As the main issues involved in the Abstention agitation had been resolved, the question of release of C. Kesavan from jail assumed importance. Even as early as December 30, 1935 the Executive Committee of the Joint Political Congress had decided to submit a ‘Kesavan Memorial’ to the Diwan. A mass petition signed by thousands of persons was submitted on September 17, 1936 demanding the release of Kesavan. However, the issue remained undecided for a year. The question of Kesavan’s release was discussed between the Maharaja, the Maharani and the Diwan on September 16, 1937. It was well known at the time ‘that well prepared spectacular demonstrations’ were being planned to accord a tumultuous welcome to C. Kesavan on his release from jail. It was decided that in order to thwart such attempts the release should take place without much fuss and without giving undue importance to the prisoner. The interview note on this issue dated September 17 makes interesting reading and it is reproduced below;-

“Another subject that I wish to bring forward is the question of Kesavan’s release on which I have been bestowing considerable thought after my conversation with Your Highness and Her Highness last evening. The two main aspects to be kept in view are (a) that the attempt must be foiled of having processions from outside the jail and also of having well-prepared spectacular demonstrations, (b) nothing should be done to differentiate the case of Kesavan from that of any other convict so far as the Government are concerned. The tentative suggestion that I put forward yesterday was that Kesavan should be released early morning on the 1st October (remitting the fine) so that it may not be open to the organizers of the entertainments to pay the fine at a favourable moment for the purpose of the demonstrations the result being that Kesavan has to be kept in prison until the fine is paid. If it is paid at 12 O’ clock after arrangements for this demonstration are made, he must be released forthwith and the demonstrations will take place. Notices have been accordingly distributed and elaborate preparations have been made with this end in view. The plan that I suggested is that if Government remit the fine and take Kesavan in a car to some selected place, say his own native place in Mayyanad, he may be released without any fuss. The subsequent demonstrations in Thiruvananthapuram would be somewhat stale and would not differ in any manner from such celebrations on behalf of any political agitator. This scheme undoubtedly offers some advantages hut one disadvantage that presented itself to my mind was that it gives special importance to Kesavan and, so to say, sets him on a pedestal.

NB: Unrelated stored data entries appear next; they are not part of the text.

Definition Container_handleGet (containers : UMap chars (UMap chars chars)) (req_info : option RequestInfo) : Response :=
  match req_info with
  | None => ServerError "unable to read request"
  | Some req =>
      let url := local_uri req in
      let container_id := match rfind (chars_of "/") url with Some pos => drop (pos + 1) url | None => url end in
      if negb (Nat.eqb (length container_id) 12) then ClientError "invalid container ID"
      else HttpOk (JObject [(chars_of "container_id", JString container_id);
                            (chars_of "namespace", JString (GetNamespace containers container_id))])
  end.

(** ** Runtime configuration *)

(** [MessageToJsonString] may fail. *)
Definition configToJson {M} (message_to_json : M -> option JValue) (runtime_config : option M) : JValue * bool :=
  match runtime_config with
  | None => (JObject [], false)
  | Some config =>
      match message_to_json config with
      | None => (JObject [(chars_of "error", JString (chars_of "Failed to convert protobuf object to JSON"))], true)
      | Some json => (json, false)
      end
  end.
Definition RuntimeConfig_handleGet {M} (message_to_json : M -> option JValue) (req_info : option RequestInfo)
    (runtime_config : option M) : Response :=
  match req_info with
  | None => ServerError "unable to read request"
  | Some _ =>
      let '(json, isError) := configToJson message_to_json runtime_config in
      if isError : bool then HttpError 500 json else HttpOk json
  end.

(** ** Status *)

(** The part of the statistics that is shown; there are none unless the inspector
    runs. *)
Record ShownStats := mkShownStats { nEvents : Z; nDrops : Z; nDropsBuffer : Z; nDropsThreadCache : Z; nPreemptions : Z }.
Definition Status_handleGet (stats : option ShownStats) (hostname : chars) : Response :=
  match stats with
  | Some s =>
      let drops := JObject [(chars_of "total", JNumber (nDrops s)); (chars_of "ringbuffer", JNumber (nDropsBuffer s));
                            (chars_of "threadcache", JNumber (nDropsThreadCache s))] in
      HttpOk (JObject [(chars_of "status", JString (chars_of "ok"));
        (chars_of "collector", JObject [(chars_of "node", JString hostname); (chars_of "events", JNumber (nEvents s));
                                        (chars_of "drops", drops); (chars_of "preemptions", JNumber (nPreemptions s))])])
  | None => HttpError 503 (JObject [])
  end.

(** ** Collecting by container *)


Lemma chars_eqb_refl x : chars_eqb x x = true.
Proof. apply keq_refl. Qed.
Lemma chars_eqb_ne x y : x <> y -> chars_eqb x y = false.
Proof. apply bool_decide_false. Qed.

(** The entries of a container that pass the filter, the last one first. *)
Definition of_container {E} (container_of : E -> string) (container_filter : option chars) (container : chars) (entries : list E) : list E :=
  rev (List.filter (fun e => chars_eqb container (chars_of (container_of e)) &&
    match container_filter with None => true | Some f => chars_eqb f container end) entries).

Lemma collect_find {E} (container_of : E -> string) container_filter entries container :
  umap_find chars_eqb container (collect container_of container_filter entries) =
  match of_container container_of container_filter container entries with [] => None | es => Some es end.
Proof.
  unfold collect, of_container.
  assert (forall m pre, umap_find chars_eqb container m = match pre with [] => None | es => Some es end ->
    umap_find chars_eqb container (fold_left (add_entry container_of container_filter) entries m) =
    match rev (List.filter (fun e => chars_eqb container (chars_of (container_of e)) &&
      match container_filter with None => true | Some f => chars_eqb f container end) entries) ++ pre
    with [] => None | es => Some es end) as H.
  { induction entries as [|e entries IH]; intros m pre Hm; cbn [fold_left List.filter rev app]; [rewrite Hm; by destruct pre|].
    unfold add_entry at 2. set (name := chars_of (container_of e)).
    destruct (decide (container = name)) as [->|Hne].
    - rewrite chars_eqb_refl. cbn [andb]. destruct (match container_filter with None => true | Some f => _ end).
      + cbn [rev]. rewrite <- app_assoc. apply (IH _ (e :: pre)).
        rewrite (umap_find_assign chars_eqb), chars_eqb_refl, Hm. by destruct pre.
      + by apply (IH _ pre).
    - rewrite chars_eqb_ne by done. cbn [andb]. apply (IH _ pre).
      match goal with |- umap_find _ _ (if ?b then _ else _) = _ => destruct b end; [|exact Hm].
      by rewrite (umap_find_assign chars_eqb), chars_eqb_ne. }
  rewrite (H [] []) by done. by rewrite app_nil_r.
Qed.

Lemma find_mapped {E} (node : E -> JValue) (m : UMap chars (list E)) container :
  umap_find chars_eqb container (map (fun c => (c.1, JArray (map node c.2))) m) =
  (fun es => JArray (map node es)) <$> umap_find chars_eqb container m.
Proof. induction m as [|[k es] m IH]; [done|]. cbn. by destruct (chars_eqb container k). Qed.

Confronted with a similar problem when the Romans wanted to punish Jesus Christ for sedition and disloyalty, they got him convicted and as Your Highness knows, crucified him along worth two thieves in order, as a Roman historian says, to make it clear from the point of view of the Romans that Jesus was not different from any other malefactor.

Pursuing a similar trend of thought it struck me that the release should not be of Kesavan alone but one or two other selected prisoners”.

C. Kesavan was released, as proposed, a week before the expiry of his term of imprisonment. The release coincided with the birthday of Princess Karthika Thirunal that fell on September 25.